(** The packets whose sizes fit the descriptor's 16-bit fields. *)
Record packet_ok (pkt : OutgoingPacket) : Prop := {
  pkt_size : 0 <= out_size pkt;
  pkt_header : header_size (out_typ pkt) < 2 ^ 16;
  pkt_length : msg_len pkt / 8 < 2 ^ 16;
  pkt_tid : 0 <= out_transaction_id pkt < 2 ^ 64;
  pkt_typ :
    match out_typ pkt with
    | OutGpaDirect ranges => ranges <> []
    | OutTransferPages id _ => 0 <= id < 2 ^ 16
    | _ => True
    end;
}.

Definition packet_written (l : list Z) (i : Z) (pkt : OutgoingPacket) : list Z :=
  ring_update (ring_update l i (head_bytes pkt)) (i + msg_len pkt) (footer_bytes i).

Lemma zlen_gpns_bytes gpns : zlen (gpns_bytes gpns) = 8 * zlen gpns.
Proof.
  unfold gpns_bytes. induction gpns as [|g gpns IH]; [done|].
  cbn [map concat]. rewrite zlen_app, IH. unfold zlen. cbn [length]. rewrite length_le_bytes. lia.
Qed.

Lemma foldl_gpa ranges a :
  foldl (fun a rg => a + 8 + 8 * zlen (pr_gpns rg)) a ranges = a + zlen (gpa_ranges_bytes ranges).
Proof.
  revert a. induction ranges as [|rg ranges IH]; intros a; simpl; [unfold zlen; simpl; lia|].
  rewrite IH. unfold gpa_ranges_bytes. cbn [map concat]. rewrite !zlen_app, zlen_gpns_bytes.
  change (zlen (gpa_range_bytes rg)) with 8. lia.
Qed.

Lemma zlen_transfer_ranges ranges : zlen (concat (map transfer_range_bytes ranges)) = 8 * zlen ranges.
Proof.
  induction ranges as [|t ranges IH]; [done|]. cbn [map concat]. rewrite zlen_app, IH.
  change (zlen (transfer_range_bytes t)) with 8. unfold zlen. cbn [length]. lia.
Qed.

Lemma zlen_extension t : zlen (extension_bytes t) = header_size t - DESCRIPTOR_SIZE.
Proof.
  destruct t as [| | |ranges|id ranges]; try done; unfold header_size; cbn [packet_header fst snd extension_bytes].
  - rewrite zlen_app, foldl_gpa. change (zlen (gpa_direct_header_bytes _)) with 8. lia.
  - rewrite zlen_app, zlen_transfer_ranges. change (zlen (transfer_page_header_bytes _ _)) with 8. lia.
Qed.

Lemma zlen_head_bytes pkt : zlen (head_bytes pkt) = header_size (out_typ pkt).
Proof.
  unfold head_bytes. rewrite zlen_app, zlen_extension.
  change (zlen (descriptor_bytes _)) with 16. unfold DESCRIPTOR_SIZE. lia.
Qed.

Lemma header_size_min t : 16 <= header_size t.
Proof. pose proof (zlen_extension t). pose proof (zlen_nonneg (extension_bytes t)). unfold DESCRIPTOR_SIZE in *. lia. Qed.

Lemma header_size_mod8 t : header_size t mod 8 = 0.
Proof.
  destruct t as [| | |ranges|id ranges]; try done; unfold header_size; cbn [packet_header fst snd]; unfold DESCRIPTOR_SIZE.
  - apply mod8_add; [done|].
    assert (forall a, a mod 8 = 0 ->
      foldl (fun a rg => a + 8 + 8 * zlen (pr_gpns rg)) a ranges mod 8 = 0) as Hf; [|by apply Hf].
    induction ranges as [|rg ranges IH]; intros a Ha; cbn [foldl]; [done|]. apply IH.
    rewrite (Z.mul_comm 8), Z_mod_plus_full. by apply mod8_add.
  - rewrite (Z.mul_comm 8), Z_mod_plus_full. done.
Qed.

Lemma msg_len_bounds pkt :
  0 <= out_size pkt ->
  header_size (out_typ pkt) + out_size pkt <= msg_len pkt < header_size (out_typ pkt) + out_size pkt + 8 /\
  msg_len pkt mod 8 = 0.
Proof.
  intros Hs. unfold msg_len, div_ceil8.
  pose proof (Z.div_mod (out_size pkt + header_size (out_typ pkt) + 7) 8).
  pose proof (Z.mod_pos_bound (out_size pkt + header_size (out_typ pkt) + 7) 8).
  split; [lia|]. by rewrite Z_mod_mult.
Qed.

(** * The sender's memory accesses *)

Lemma writer_write_ok m c d :
  ring_wf m -> 0 <= c_start c -> c_start c + zlen d <= c_end c -> c_end c < 2 ^ 32 ->
  c_start c + zlen d <= 2 * ring_len m -> zlen d <= ring_len m ->
  exists m', writer_write m c d = Ok (m', mkCursor (c_start c + zlen d) (c_end c)) /\ ring_wf m' /\
    ring_bytes m' = ring_update (ring_bytes m) (c_start c) d.
Proof.
  intros Hwf Hs He Hmax H2 Hd. pose proof (zlen_nonneg d). unfold writer_write, cursor_len.
  rewrite usub_ok by lia. cbn [res_bind]. destruct (Z.ltb_spec (c_end c - c_start c) (zlen d)); [lia|].
  destruct (write_at_spec (E:=AccessError) m (c_start c) d) as (m' & -> & ? & ?); try done.
  cbn [res_bind]. unfold ucast. rewrite Z.mod_small, uadd_ok by lia. cbn [res_bind]. eauto.
Qed.

Lemma ring_len_update m m' a d :
  ring_wf m -> ring_wf m' -> ring_bytes m' = ring_update (ring_bytes m) a d -> ring_len m' = ring_len m.
Proof. intros Hwf Hwf' Hb. by rewrite !ring_len_bytes, Hb, zlen_ring_update. Qed.

Lemma ring_bytes_pos m : ring_wf m -> 0 < zlen (ring_bytes m).
Proof. intros Hwf. rewrite <-ring_len_bytes by done. by apply ring_len_pos. Qed.

Lemma write_gpa_ranges_ok m c ranges :
  ring_wf m -> 0 <= c_start c -> c_start c + zlen (gpa_ranges_bytes ranges) <= c_end c ->
  c_end c < 2 ^ 32 -> c_start c + zlen (gpa_ranges_bytes ranges) <= 2 * ring_len m ->
  zlen (gpa_ranges_bytes ranges) <= ring_len m ->
  exists m' c', write_gpa_ranges m c ranges = Ok (m', c') /\ ring_wf m' /\
    ring_bytes m' = ring_update (ring_bytes m) (c_start c) (gpa_ranges_bytes ranges).
Proof.
  revert m c. induction ranges as [|rg ranges IH]; intros m c Hwf Hs He Hmax H2 Hd.
  { exists m, c; split_and!; [done|done|]. by rewrite ring_update_nil by (by apply ring_bytes_pos). }
  unfold gpa_ranges_bytes in *. cbn [map concat] in *. fold (gpa_ranges_bytes ranges) in *.
  cbn [write_gpa_ranges]. rewrite !zlen_app in *. set (b1 := gpa_range_bytes rg) in *. set (b2 := gpns_bytes (pr_gpns rg)) in *.
  pose proof (zlen_nonneg b1). pose proof (zlen_nonneg b2). pose proof (zlen_nonneg (gpa_ranges_bytes ranges)).
  destruct (writer_write_ok m c b1) as (m1 & -> & Hwf1 & Hb1); try (done || lia). cbn [res_bind].
  pose proof (ring_len_update _ _ _ _ Hwf Hwf1 Hb1) as Hl1.
  destruct (writer_write_ok m1 (mkCursor (c_start c + zlen b1) (c_end c)) b2) as (m2 & -> & Hwf2 & Hb2);
    cbn [c_start c_end]; try (done || lia). cbn [res_bind].
  pose proof (ring_len_update _ _ _ _ Hwf1 Hwf2 Hb2) as Hl2.
  destruct (IH m2 (mkCursor (c_start c + zlen b1 + zlen b2) (c_end c))) as (m3 & c3 & -> & Hwf3 & Hb3);
    cbn [c_start c_end]; try (done || lia).
  exists m3, c3; split_and!; [done|done|]. rewrite Hb3, Hb2, Hb1. cbn [c_start].
  rewrite (ring_len_bytes m Hwf) in *. pose proof (ring_bytes_pos m Hwf).
  rewrite !ring_update_update by (rewrite ?zlen_ring_update, ?zlen_app; lia). by rewrite app_assoc.
Qed.
(* ===== verification/VmbusRingFifo.v ===== *)
(** The VMBus ring refines a transactional stream of packets.

    A [System] is one ring with its two endpoints. Its operations are those of
    [OutgoingRing] and [IncomingRing], with the payload of a packet written and
    read through the range the ring returned, as the channel code does. The
    specification is a list of all the packets ever committed, the packets
    written and not committed, and two positions of the reader in the list. *)

From S2P Require Import Prelude RingMem VmbusRing VmbusRingSpec.

Section fifo.
Context {M : Type} `{RingMemOk M}.
Implicit Types (r : Ring M).

(** * Writing one packet *)

Lemma total_len_bounds pkt :
  packet_ok pkt -> 24 <= total_len pkt < 2 ^ 20 /\ total_len pkt mod 8 = 0.
Proof.
  intros Hp. destruct (msg_len_bounds pkt (pkt_size _ Hp)) as [Hm Hm8].
  pose proof (header_size_min (out_typ pkt)). pose proof (pkt_size _ Hp). pose proof (pkt_length _ Hp).
  pose proof (Z.div_mod (msg_len pkt) 8). unfold total_len, FOOTER_SIZE.
  split; [lia|]. by apply mod8_add.
Qed.

Lemma write_too_long r p pkt :
  ring_ok r -> packet_ok pkt -> size r - 8 <= total_len pkt ->
  write r p pkt = Err (WriteCorrupt InvalidMessageLength).
Proof.
  intros Hr Hp Hlen. pose proof (total_len_bounds pkt Hp) as [Ht _]. pose proof (ok_min _ Hr).
  unfold write, total_len, msg_len, header_size, FOOTER_SIZE in *.
  destruct (packet_header (out_typ pkt)) as [[ptype hs] fl]. cbn [fst snd] in *.
  unfold ucast. rewrite Z.mod_small by lia. rewrite usub_ok by lia. cbn [res_bind].
  destruct (Z.leb_spec (size r - 8) (div_ceil8 (out_size pkt + hs) * 8 + 8)); [done|lia].
Qed.

Lemma ring_ok_mem r m' :
  ring_ok r -> ring_wf m' -> ring_len m' = ring_len (mem r) -> ring_ok (r <| mem := m' |>).
Proof. intros [] ? ?. constructor; simpl; congruence || done. Qed.

(** The bytes [write] stores, once the space is known to be free. *)
Lemma write_stores r i pkt :
  ring_ok r -> pointer r i -> packet_ok pkt -> total_len pkt < size r - 8 ->
  exists m1 m2 m3,
    write_aligned (mem r) i (descriptor_bytes (packet_descriptor pkt)) = Ok (E:=WriteError) m1 /\
    write_extension m1 i (header_size (out_typ pkt)) (out_typ pkt) = Ok m2 /\
    write_aligned m2 (i + msg_len pkt) (footer_bytes i) = Ok (E:=WriteError) m3 /\
    ring_wf m3 /\ ring_bytes m3 = packet_written (ring_bytes (mem r)) i pkt.
Proof.
  intros Hr [Hi Hi8] Hp Hlen. pose proof (total_len_bounds pkt Hp) as [Ht Ht8].
  destruct (msg_len_bounds pkt (pkt_size _ Hp)) as [Hm Hm8].
  pose proof (header_size_min (out_typ pkt)). pose proof (pkt_size _ Hp). pose proof (pkt_header _ Hp).
  pose proof (ok_len _ Hr) as Hsz. pose proof (ok_mem _ Hr) as Hwf. pose proof (ok_max _ Hr).
  unfold total_len, FOOTER_SIZE in *. set (db := descriptor_bytes (packet_descriptor pkt)).
  assert (zlen db = 16) as Hdb by done.
  destruct (write_aligned_spec (E:=WriteError) (mem r) i db) as (m1 & -> & Hwf1 & Hb1);
    [done|lia|lia|lia|done|done|].
  pose proof (ring_len_update _ _ _ _ Hwf Hwf1 Hb1) as Hl1.
  destruct (write_extension_ok m1 i (out_typ pkt)) as (m2 & He & Hwf2 & Hb2); try (done || lia).
  pose proof (ring_len_update _ _ _ _ Hwf1 Hwf2 Hb2) as Hl2.
  assert (zlen (footer_bytes i) = 8) as Hf by done.
  destruct (write_aligned_spec (E:=WriteError) m2 (i + msg_len pkt) (footer_bytes i)) as (m3 & Hw & Hwf3 & Hb3);
    [done|lia|lia|lia|by apply mod8_add|done|].
  exists m1, m2, m3. split_and!; [done..|]. rewrite Hb3, Hb2, Hb1. unfold packet_written, head_bytes.
  fold db. change DESCRIPTOR_SIZE with (zlen db). pose proof (ring_bytes_pos _ Hwf).
  pose proof (zlen_extension (out_typ pkt)). unfold DESCRIPTOR_SIZE in *.
  rewrite (ring_len_bytes _ Hwf) in *. rewrite (ring_update_update _ i) by lia. done.
Qed.

(** The consumer's pointer [write] uses: it fetches the shared one when the
    cached one shows too little space. *)
Definition fetched_out r (p : OutgoingOffset) (len : Z) : Z :=
  if size r - used r (next_in p) (cached_out p) - 8 <? len then outp (control r) else cached_out p.

Lemma write_spec r p pkt :
  ring_ok r -> pointer r (next_in p) -> pointer r (cached_out p) -> pointer r (outp (control r)) ->
  packet_ok pkt -> total_len pkt < size r - 8 ->
  let co := fetched_out r p (total_len pkt) in
  if size r - used r (next_in p) co - 8 <? total_len pkt
  then write r p pkt = Err (Full (total_len pkt))
  else exists m',
    write r p pkt = Ok (r <| mem := m' |>,
      mkOutgoingOffset co (committed_in p) ((next_in p + total_len pkt) mod size r),
      mkRange (next_in p + header_size (out_typ pkt)) (out_size pkt)) /\
    ring_wf m' /\ ring_bytes m' = packet_written (ring_bytes (mem r)) (next_in p) pkt.
Proof.
  intros Hr Hni Hco Ho Hp Hlen co.
  destruct (write_stores r (next_in p) pkt Hr Hni Hp Hlen) as (m1 & m2 & m3 & Hw1 & Hw2 & Hw3 & Hwf & Hb).
  pose proof (total_len_bounds pkt Hp) as [Ht Ht8]. pose proof (ok_max _ Hr).
  destruct (msg_len_bounds pkt (pkt_size _ Hp)) as [Hm Hm8]. pose proof (pkt_size _ Hp).
  pose proof (header_size_min (out_typ pkt)). pose proof (pkt_header _ Hp). pose proof (pkt_length _ Hp).
  destruct (add_pointer_spec (E:=WriteError) r (next_in p) (total_len pkt)) as [Hadd _]; [done|done|lia|done|].
  assert (0 <= next_in p < size r) as Hn by apply Hni.
  assert (packet_header (out_typ pkt) =
    (packet_type (packet_descriptor pkt), header_size (out_typ pkt), flags (packet_descriptor pkt))) as Hh.
  { unfold packet_descriptor, header_size. by destruct (packet_header (out_typ pkt)) as [[]]. }
  assert (packet_descriptor pkt = mkDescriptor (packet_type (packet_descriptor pkt))
    (ucast 16 (header_size (out_typ pkt)) / 8) (ucast 16 (msg_len pkt / 8))
    (flags (packet_descriptor pkt)) (out_transaction_id pkt)) as Hd.
  { unfold ucast. rewrite !Z.mod_small by (try split; try apply Z.div_pos; lia).
    unfold packet_descriptor, header_size. by destruct (packet_header (out_typ pkt)) as [[]]. }
  unfold write. rewrite Hh. fold (msg_len pkt). rewrite <-Hd. fold (total_len pkt).
  assert (ucast 32 (total_len pkt) = total_len pkt) as -> by (unfold ucast; apply Z.mod_small; lia).
  rewrite usub_ok by lia. cbn [res_bind].
  destruct (Z.leb_spec (size r - 8) (total_len pkt)); [lia|].
  rewrite free_spec by done. cbn [res_bind]. unfold co, fetched_out.
  assert (ucast 32 (header_size (out_typ pkt)) = header_size (out_typ pkt)) as Hch
    by (unfold ucast; apply Z.mod_small; lia).
  assert (ucast 32 (out_size pkt) = out_size pkt) as Hcs
    by (unfold ucast; apply Z.mod_small; unfold total_len, FOOTER_SIZE in *; lia).
  destruct (Z.ltb_spec (size r - used r (next_in p) (cached_out p) - 8) (total_len pkt)).
  - rewrite validate_ok by done. cbn [map_err res_bind]. rewrite free_spec by done. cbn [res_bind].
    destruct (Z.ltb_spec (size r - used r (next_in p) (outp (control r)) - 8) (total_len pkt)); [done|].
    cbn [res_bind]. rewrite Hw1. cbn [res_bind]. rewrite Hw2. cbn [res_bind]. rewrite Hw3. cbn [res_bind].
    rewrite Hadd, Hch. cbn [res_bind]. rewrite uadd_ok by (unfold total_len, FOOTER_SIZE in *; lia).
    cbn [res_bind]. rewrite Hcs. eauto.
  - destruct (Z.ltb_spec (size r - used r (next_in p) (cached_out p) - 8) (total_len pkt)); [lia|].
    cbn [res_bind]. rewrite Hw1. cbn [res_bind]. rewrite Hw2. cbn [res_bind]. rewrite Hw3. cbn [res_bind].
    rewrite Hadd, Hch. cbn [res_bind]. rewrite uadd_ok by (unfold total_len, FOOTER_SIZE in *; lia).
    cbn [res_bind]. rewrite Hcs. eauto.
Qed.

(** * Parsing the packet back *)

(** What [parse_packet] makes of [pkt] when it is stored at [pos]. *)
Definition view (pos : Z) (pkt : OutgoingPacket) : IncomingPacket :=
  let hs := header_size (out_typ pkt) in
  mkIncoming
    match out_typ pkt with
    | OutInBandNoCompletion => None
    | _ => Some (out_transaction_id pkt)
    end
    match out_typ pkt with
    | OutInBandNoCompletion | OutInBandWithCompletion => InBand
    | OutCompletion => Completion
    | OutGpaDirect ranges => GpaDirect (zlen ranges) (mkRange (pos + 24) (hs - 24))
    | OutTransferPages id ranges => TransferPages id (zlen ranges) (mkRange (pos + 24) (hs - 24))
    end
    (mkRange (pos + hs) (msg_len pkt - hs)).

Lemma field_app (a b c : list Z) n :
  length b = n -> field (a ++ b ++ c) (length a) n = le_value b.
Proof.
  intros <-. unfold field. by rewrite drop_app_length, take_app_length.
Qed.

Lemma field_le (a c : list Z) n v k :
  length a = k -> 0 <= v < 256 ^ Z.of_nat n -> field (a ++ le_bytes n v ++ c) k n = v.
Proof. intros <- Hv. rewrite field_app by apply length_le_bytes. by apply le_value_bytes. Qed.

Lemma descriptor_roundtrip d rest :
  0 <= packet_type d < 2 ^ 16 -> 0 <= data_offset8 d < 2 ^ 16 -> 0 <= length8 d < 2 ^ 16 ->
  0 <= flags d < 2 ^ 16 -> 0 <= desc_transaction_id d < 2 ^ 64 ->
  descriptor_of_bytes (descriptor_bytes d ++ rest) = d.
Proof.
  intros Ht Hd Hl Hf Hi. unfold descriptor_of_bytes, descriptor_bytes. destruct d as [t o l f i].
  cbn [packet_type data_offset8 length8 flags desc_transaction_id] in *.
  f_equal.
  - rewrite <-!app_assoc. by apply (field_le []).
  - rewrite <-!app_assoc. by apply field_le.
  - rewrite <-!app_assoc, (app_assoc (le_bytes 2 t)). by apply field_le.
  - rewrite <-!app_assoc, (app_assoc (le_bytes 2 t)), (app_assoc (_ ++ _)). by apply field_le.
  - rewrite <-!app_assoc, (app_assoc (le_bytes 2 t)), (app_assoc (_ ++ _)), (app_assoc (_ ++ _)).
    by apply field_le.
Qed.

Lemma packet_descriptor_fields pkt :
  packet_descriptor pkt =
  mkDescriptor (packet_header (out_typ pkt)).1.1 (header_size (out_typ pkt) / 8) (msg_len pkt / 8)
    (packet_header (out_typ pkt)).2 (out_transaction_id pkt).
Proof. unfold packet_descriptor, header_size. by destruct (packet_header (out_typ pkt)) as [[]]. Qed.

Lemma ranges_count_bound {A} (l : list A) t :
  8 * zlen l <= header_size t - 24 -> header_size t < 2 ^ 16 -> 0 <= zlen l < 2 ^ 32.
Proof. pose proof (zlen_nonneg l). lia. Qed.
Lemma duration_100ns n : 0 <= n -> duration_from_100ns n = n * 100.
Proof.
  intros. unfold duration_from_100ns, ucast. change (10 * 1000 * 1000) with 10000000.
  pose proof (Z.mod_pos_bound n 10000000). pose proof (Z.div_mod n 10000000).
  rewrite (Z.mod_small (n mod _)) by lia. lia.
Qed.

Lemma checked_sub_small a b :
  small a -> small b -> checked_sub a b = if b <=? a then Some ((a - b) * 100) else None.
Proof.
  intros Ha Hb. unfold checked_sub. rewrite as_i64_sub, wrapping_sub_small by done.
  destruct (Z.leb_spec 0 (a - b)), (Z.leb_spec b a); try lia; [|done].
  rewrite duration_100ns by lia. done.
Qed.

Lemma vmtime_add_small t d :
  0 <= t -> 0 <= d -> t + d / 100 < 2 ^ 62 -> vmtime_wrapping_add t d = t + d / 100.
Proof.
  intros. unfold vmtime_wrapping_add, wrapping_add, ucast.
  assert (0 <= d / 100) by (apply Z.div_pos; lia). rewrite (Z.mod_small (t + d / 100) (2 ^ 128)), Z.mod_small; lia.
Qed.

(** * One time source *)

Record Clock : Type := mkClock {
  timer : TimerState;
  accesses : gmap nat VmTimeAccess;
  host : Z;
}.

Inductive ClockOp : Type :=
| OpStart (os : Z)
| OpStop (os : Z)
| OpReset (t : Z)
| OpPoll (polls : list (Z * option Z))
| OpAccess (key : nat)
| OpDrop (k : nat)
| OpSetTimeout (k : nat) (t : Z)
| OpSetTimeoutIfBefore (k : nat) (t : Z)
| OpCancelTimeout (k : nat)
| OpPollTimeout (k : nat) (os : Z).

(** The latest reading of a run of polls. *)
Fixpoint polls_end (h : Z) (polls : list (Z * option Z)) : Z :=
  match polls with
  | [] => h
  | (r, None) :: polls => polls_end r polls
  | (_, Some now) :: polls => polls_end now polls
  end.

Definition on_access {E} (c : Clock) (k : nat)
    (f : VmTimeAccess -> TimerState -> res E (VmTimeAccess * TimerState)) : res E Clock :=
  let! a := unwrap (accesses c !! k) in
  let! r := f a (timer c) in
  let '(a, s) := r in
  Ok (mkClock s (<[k := a]> (accesses c)) (host c)).

Definition clock_exec {E} (op : ClockOp) (c : Clock) : res E Clock :=
  match op with
  | OpStart os =>
      let! t := unwrap (stop_time (time (timer c))) in
      let! s := timer_start (mkTimestamp t os) (timer c) in
      Ok (mkClock s (accesses c) os)
  | OpStop os =>
      let! r := timer_stop os (timer c) in
      Ok (mkClock r.1 (accesses c) os)
  | OpReset t =>
      let! s := timer_reset t (timer c) in
      Ok (mkClock s (accesses c) (host c))
  | OpPoll polls =>
      let! s := timer_poll polls (timer c) in
      Ok (mkClock s (accesses c) (polls_end (host c) polls))
  | OpAccess key =>
      let '(a, s) := source_access key (timer c) in
      Ok (mkClock s (<[key := a]> (accesses c)) (host c))
  | OpDrop k =>
      let! a := unwrap (accesses c !! k) in
      let! s := access_drop a (timer c) in
      Ok (mkClock s (delete k (accesses c)) (host c))
  | OpSetTimeout k t => on_access c k (set_timeout t)
  | OpSetTimeoutIfBefore k t => on_access c k (set_timeout_if_before t)
  | OpCancelTimeout k => on_access c k cancel_timeout
  | OpPollTimeout k os =>
      on_access c k (fun a s => let! r := poll_timeout os a s in Ok r.1)
  end.

(** What the callers respect: the keeper starts a stopped clock and stops a
    started one, the host clock is monotonic, the slab picks a vacant slot, and
    the targets are bounded. *)
Fixpoint polls_ok (h : Z) (polls : list (Z * option Z)) : Prop :=
  match polls with
  | [] => True
  | (r, None) :: polls => h <= r < 2 ^ 62 /\ polls_ok r polls
  | (r, Some now) :: polls => h <= r /\ r <= now < 2 ^ 62 /\ polls_ok now polls
  end.

Definition target_ok (t : Z) : Prop := 0 <= t < 2 ^ 56.

Definition clock_op_ok (op : ClockOp) (c : Clock) : Prop :=
  match op with
  | OpStart os => is_started (time (timer c)) = false /\ host c <= os < 2 ^ 62
  | OpStop os => is_started (time (timer c)) = true /\ host c <= os < 2 ^ 62
  | OpReset t => is_started (time (timer c)) = false /\ 0 <= t <= 2 ^ 54
  | OpPoll polls => polls_ok (host c) polls
  | OpAccess key => waiters (timer c) !! key = Some None \/ key = length (waiters (timer c))
  | OpDrop k | OpCancelTimeout k => is_Some (accesses c !! k)
  | OpSetTimeout k t | OpSetTimeoutIfBefore k t => is_Some (accesses c !! k) /\ target_ok t
  | OpPollTimeout k os => is_Some (accesses c !! k) /\ 0 <= os < 2 ^ 62
  end.

Inductive clock_reachable : Clock -> Prop :=
| clock_init uptime os :
    0 <= uptime <= 2 ^ 54 -> 0 <= os < 2 ^ 62 ->
    clock_reachable (mkClock (timer_new uptime) ∅ os)
| clock_op op c c' :
    clock_reachable c -> clock_op_ok op c -> clock_exec (E:=void) op c = Ok c' ->
    clock_reachable c'.

(** * The invariant *)

(** The host time at which VM time reaches [n], if the clock runs from [host] on. *)
Definition due (h : Z) (ts : TimeState) (n : Z) : Z :=
  match ts with
  | Stopped t => h + Z.max 0 (n - t) * 100
  | Started st => ts_os_time st + Z.max 0 (n - ts_vmtime st) * 100
  end.

(** The VM time at the latest host reading. *)
Definition vm_at (h : Z) (ts : TimeState) : Z :=
  match ts with
  | Stopped t => t
  | Started st => ts_vmtime st + (h - ts_os_time st) / 100
  end.

Definition time_ok (h : Z) (ts : TimeState) : Prop :=
  0 <= h < 2 ^ 62 /\
  match ts with
  | Stopped t => 0 <= t <= 2 ^ 54 + h / 100
  | Started st =>
      0 <= ts_os_time st <= h /\ 0 <= ts_vmtime st <= 2 ^ 54 + ts_os_time st / 100
  end.

Definition deadline_ok (h : Z) (s : TimerState) : Prop :=
  forall n, timer_next s = Some n ->
    target_ok n /\ exists dl, deadline s = Some dl /\ dl <= due h (time s) n.

Definition covers (s : TimerState) (t : Z) : Prop :=
  is_started (time s) = true -> exists n, timer_next s = Some n /\ n <= t.

Definition waiter_ok (s : TimerState) (w : WaiterState) : Prop :=
  forall t, waiter_next w = Some t -> target_ok t /\ (waker w = true -> covers s t).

───

Exercise objective:
Only a number is needed here: how many lines of the data include the word "uptime"?

Response:
3